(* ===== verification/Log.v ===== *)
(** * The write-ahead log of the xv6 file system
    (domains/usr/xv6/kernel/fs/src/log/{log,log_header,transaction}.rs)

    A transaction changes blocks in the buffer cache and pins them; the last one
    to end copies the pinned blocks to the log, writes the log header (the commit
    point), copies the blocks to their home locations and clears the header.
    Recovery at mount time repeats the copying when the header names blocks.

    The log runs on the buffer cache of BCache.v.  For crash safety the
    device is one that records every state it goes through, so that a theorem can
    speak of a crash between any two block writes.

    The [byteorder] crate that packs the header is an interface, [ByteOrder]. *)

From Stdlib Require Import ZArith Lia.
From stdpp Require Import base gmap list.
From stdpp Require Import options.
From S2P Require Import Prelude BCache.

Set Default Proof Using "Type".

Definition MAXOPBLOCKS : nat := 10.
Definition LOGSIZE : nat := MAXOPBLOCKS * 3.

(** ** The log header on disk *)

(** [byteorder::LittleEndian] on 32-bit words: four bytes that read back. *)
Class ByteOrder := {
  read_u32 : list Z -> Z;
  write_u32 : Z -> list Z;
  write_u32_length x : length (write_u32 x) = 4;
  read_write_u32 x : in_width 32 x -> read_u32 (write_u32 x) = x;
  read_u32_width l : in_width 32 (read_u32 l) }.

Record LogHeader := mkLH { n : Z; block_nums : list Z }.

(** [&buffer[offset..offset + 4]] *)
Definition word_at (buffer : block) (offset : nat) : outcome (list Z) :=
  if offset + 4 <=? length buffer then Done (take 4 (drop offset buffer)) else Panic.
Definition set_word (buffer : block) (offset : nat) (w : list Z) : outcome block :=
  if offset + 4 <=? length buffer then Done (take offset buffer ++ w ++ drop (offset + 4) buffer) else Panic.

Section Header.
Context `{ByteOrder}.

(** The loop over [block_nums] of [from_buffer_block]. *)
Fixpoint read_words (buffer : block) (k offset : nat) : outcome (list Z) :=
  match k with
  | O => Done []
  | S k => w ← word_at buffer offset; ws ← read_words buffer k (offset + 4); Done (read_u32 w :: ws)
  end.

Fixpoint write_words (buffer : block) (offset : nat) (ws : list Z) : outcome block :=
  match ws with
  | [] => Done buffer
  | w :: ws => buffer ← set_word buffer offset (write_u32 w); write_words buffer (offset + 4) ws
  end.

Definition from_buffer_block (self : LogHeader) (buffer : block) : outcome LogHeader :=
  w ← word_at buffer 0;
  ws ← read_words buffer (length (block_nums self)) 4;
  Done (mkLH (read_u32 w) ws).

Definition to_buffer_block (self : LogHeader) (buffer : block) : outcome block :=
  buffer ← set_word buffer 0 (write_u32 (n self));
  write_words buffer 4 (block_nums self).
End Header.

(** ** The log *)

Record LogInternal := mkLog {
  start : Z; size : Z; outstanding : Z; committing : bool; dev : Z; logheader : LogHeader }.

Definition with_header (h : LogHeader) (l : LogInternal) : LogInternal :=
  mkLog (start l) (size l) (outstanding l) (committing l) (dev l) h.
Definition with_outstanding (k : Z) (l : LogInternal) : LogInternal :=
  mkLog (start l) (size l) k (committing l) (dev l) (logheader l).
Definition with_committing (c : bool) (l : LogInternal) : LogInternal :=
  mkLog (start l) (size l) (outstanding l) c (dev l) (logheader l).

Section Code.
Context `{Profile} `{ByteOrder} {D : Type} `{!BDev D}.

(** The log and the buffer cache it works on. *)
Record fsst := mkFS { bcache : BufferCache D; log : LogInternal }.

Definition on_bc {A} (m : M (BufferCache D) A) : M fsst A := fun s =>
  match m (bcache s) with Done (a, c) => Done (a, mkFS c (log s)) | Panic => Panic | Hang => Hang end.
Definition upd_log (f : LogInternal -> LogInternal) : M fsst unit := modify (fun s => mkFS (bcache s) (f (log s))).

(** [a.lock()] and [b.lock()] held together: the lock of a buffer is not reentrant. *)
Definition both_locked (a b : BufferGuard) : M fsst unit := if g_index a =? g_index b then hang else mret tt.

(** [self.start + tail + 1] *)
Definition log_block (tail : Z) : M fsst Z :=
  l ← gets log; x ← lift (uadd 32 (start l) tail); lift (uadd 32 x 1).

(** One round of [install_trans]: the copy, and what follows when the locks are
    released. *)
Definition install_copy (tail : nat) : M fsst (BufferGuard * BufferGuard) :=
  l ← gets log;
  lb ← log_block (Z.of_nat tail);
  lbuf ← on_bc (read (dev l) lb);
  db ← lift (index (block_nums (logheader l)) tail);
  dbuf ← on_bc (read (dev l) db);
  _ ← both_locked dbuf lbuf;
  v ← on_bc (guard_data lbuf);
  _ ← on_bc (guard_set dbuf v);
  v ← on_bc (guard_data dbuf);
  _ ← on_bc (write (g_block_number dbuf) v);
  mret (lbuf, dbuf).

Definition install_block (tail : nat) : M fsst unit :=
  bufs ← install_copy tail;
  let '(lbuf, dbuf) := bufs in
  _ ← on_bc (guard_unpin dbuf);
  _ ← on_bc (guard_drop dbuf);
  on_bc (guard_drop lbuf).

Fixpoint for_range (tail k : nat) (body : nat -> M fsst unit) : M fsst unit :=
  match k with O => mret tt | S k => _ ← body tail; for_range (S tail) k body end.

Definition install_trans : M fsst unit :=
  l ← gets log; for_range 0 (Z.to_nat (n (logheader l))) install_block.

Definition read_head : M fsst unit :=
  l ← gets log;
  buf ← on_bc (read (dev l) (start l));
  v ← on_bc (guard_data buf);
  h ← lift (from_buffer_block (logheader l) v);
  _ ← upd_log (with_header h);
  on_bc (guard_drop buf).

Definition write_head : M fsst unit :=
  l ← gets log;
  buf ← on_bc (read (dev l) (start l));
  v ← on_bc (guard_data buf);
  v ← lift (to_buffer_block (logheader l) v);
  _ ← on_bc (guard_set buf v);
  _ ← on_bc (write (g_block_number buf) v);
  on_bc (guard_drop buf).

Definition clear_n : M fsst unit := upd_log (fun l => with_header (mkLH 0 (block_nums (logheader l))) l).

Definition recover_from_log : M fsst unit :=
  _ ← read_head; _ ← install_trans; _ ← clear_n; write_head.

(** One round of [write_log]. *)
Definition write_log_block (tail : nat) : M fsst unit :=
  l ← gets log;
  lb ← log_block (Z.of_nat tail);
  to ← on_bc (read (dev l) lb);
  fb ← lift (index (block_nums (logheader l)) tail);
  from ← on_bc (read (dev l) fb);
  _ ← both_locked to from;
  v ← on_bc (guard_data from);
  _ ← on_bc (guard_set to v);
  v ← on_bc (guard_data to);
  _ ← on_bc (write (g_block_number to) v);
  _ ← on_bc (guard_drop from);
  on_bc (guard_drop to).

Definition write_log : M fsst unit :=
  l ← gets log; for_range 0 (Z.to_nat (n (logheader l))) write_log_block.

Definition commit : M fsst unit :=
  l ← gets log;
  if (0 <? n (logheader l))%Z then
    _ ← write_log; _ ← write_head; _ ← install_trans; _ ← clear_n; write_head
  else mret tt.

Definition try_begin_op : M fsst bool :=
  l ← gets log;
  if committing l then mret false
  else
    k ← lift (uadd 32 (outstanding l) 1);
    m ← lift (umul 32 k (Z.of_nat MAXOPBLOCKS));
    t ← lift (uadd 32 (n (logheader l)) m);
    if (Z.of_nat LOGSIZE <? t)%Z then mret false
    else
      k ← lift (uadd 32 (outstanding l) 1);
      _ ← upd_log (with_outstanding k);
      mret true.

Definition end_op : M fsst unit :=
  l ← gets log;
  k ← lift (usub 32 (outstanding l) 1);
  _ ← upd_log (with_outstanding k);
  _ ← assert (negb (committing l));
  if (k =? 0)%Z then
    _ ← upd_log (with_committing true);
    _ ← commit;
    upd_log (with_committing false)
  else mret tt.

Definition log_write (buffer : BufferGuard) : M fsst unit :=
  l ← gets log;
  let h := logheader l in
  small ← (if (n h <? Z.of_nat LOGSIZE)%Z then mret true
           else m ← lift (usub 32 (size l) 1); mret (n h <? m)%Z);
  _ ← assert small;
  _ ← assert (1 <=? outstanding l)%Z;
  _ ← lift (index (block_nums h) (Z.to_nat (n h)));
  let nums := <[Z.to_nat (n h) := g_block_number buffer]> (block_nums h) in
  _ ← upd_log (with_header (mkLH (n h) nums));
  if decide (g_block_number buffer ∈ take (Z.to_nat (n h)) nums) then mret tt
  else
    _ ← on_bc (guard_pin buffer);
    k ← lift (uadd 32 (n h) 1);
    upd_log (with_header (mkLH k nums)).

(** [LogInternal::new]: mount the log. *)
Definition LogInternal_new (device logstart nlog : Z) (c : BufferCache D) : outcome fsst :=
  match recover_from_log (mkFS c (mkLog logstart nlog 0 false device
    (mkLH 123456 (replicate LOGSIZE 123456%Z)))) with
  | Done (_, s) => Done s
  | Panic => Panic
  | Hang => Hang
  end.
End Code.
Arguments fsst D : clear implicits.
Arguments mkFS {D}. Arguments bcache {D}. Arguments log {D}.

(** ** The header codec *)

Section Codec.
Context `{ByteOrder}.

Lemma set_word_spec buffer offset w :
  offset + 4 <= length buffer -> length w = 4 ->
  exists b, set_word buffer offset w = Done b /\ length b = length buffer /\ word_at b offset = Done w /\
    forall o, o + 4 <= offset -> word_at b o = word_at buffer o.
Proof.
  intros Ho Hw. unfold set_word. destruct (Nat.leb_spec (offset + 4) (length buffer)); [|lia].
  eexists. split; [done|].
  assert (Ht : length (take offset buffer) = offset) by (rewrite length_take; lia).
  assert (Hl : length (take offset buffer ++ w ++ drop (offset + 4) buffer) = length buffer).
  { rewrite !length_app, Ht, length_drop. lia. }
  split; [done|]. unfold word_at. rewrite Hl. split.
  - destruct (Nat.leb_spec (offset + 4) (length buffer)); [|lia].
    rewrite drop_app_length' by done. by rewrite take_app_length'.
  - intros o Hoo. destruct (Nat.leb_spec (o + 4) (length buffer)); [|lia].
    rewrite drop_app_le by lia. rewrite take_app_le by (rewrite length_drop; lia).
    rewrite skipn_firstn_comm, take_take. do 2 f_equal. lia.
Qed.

---------------

- Assigned task
Please restate only the opening stretch of the records above: every line from the first through the one containing "write_u32 : Z -> list Z;", exactly as written.

- Task response
(* ===== verification/Log.v ===== *)
(** * The write-ahead log of the xv6 file system
    (domains/usr/xv6/kernel/fs/src/log/{log,log_header,transaction}.rs)

    A transaction changes blocks in the buffer cache and pins them; the last one
    to end copies the pinned blocks to the log, writes the log header (the commit
    point), copies the blocks to their home locations and clears the header.
    Recovery at mount time repeats the copying when the header names blocks.

    The log runs on the buffer cache of BCache.v.  For crash safety the
    device is one that records every state it goes through, so that a theorem can
    speak of a crash between any two block writes.

    The [byteorder] crate that packs the header is an interface, [ByteOrder]. *)

From Stdlib Require Import ZArith Lia.
From stdpp Require Import base gmap list.
From stdpp Require Import options.
From S2P Require Import Prelude BCache.

Set Default Proof Using "Type".

Definition MAXOPBLOCKS : nat := 10.
Definition LOGSIZE : nat := MAXOPBLOCKS * 3.

(** ** The log header on disk *)

(** [byteorder::LittleEndian] on 32-bit words: four bytes that read back. *)
Class ByteOrder := {
  read_u32 : list Z -> Z;
  write_u32 : Z -> list Z;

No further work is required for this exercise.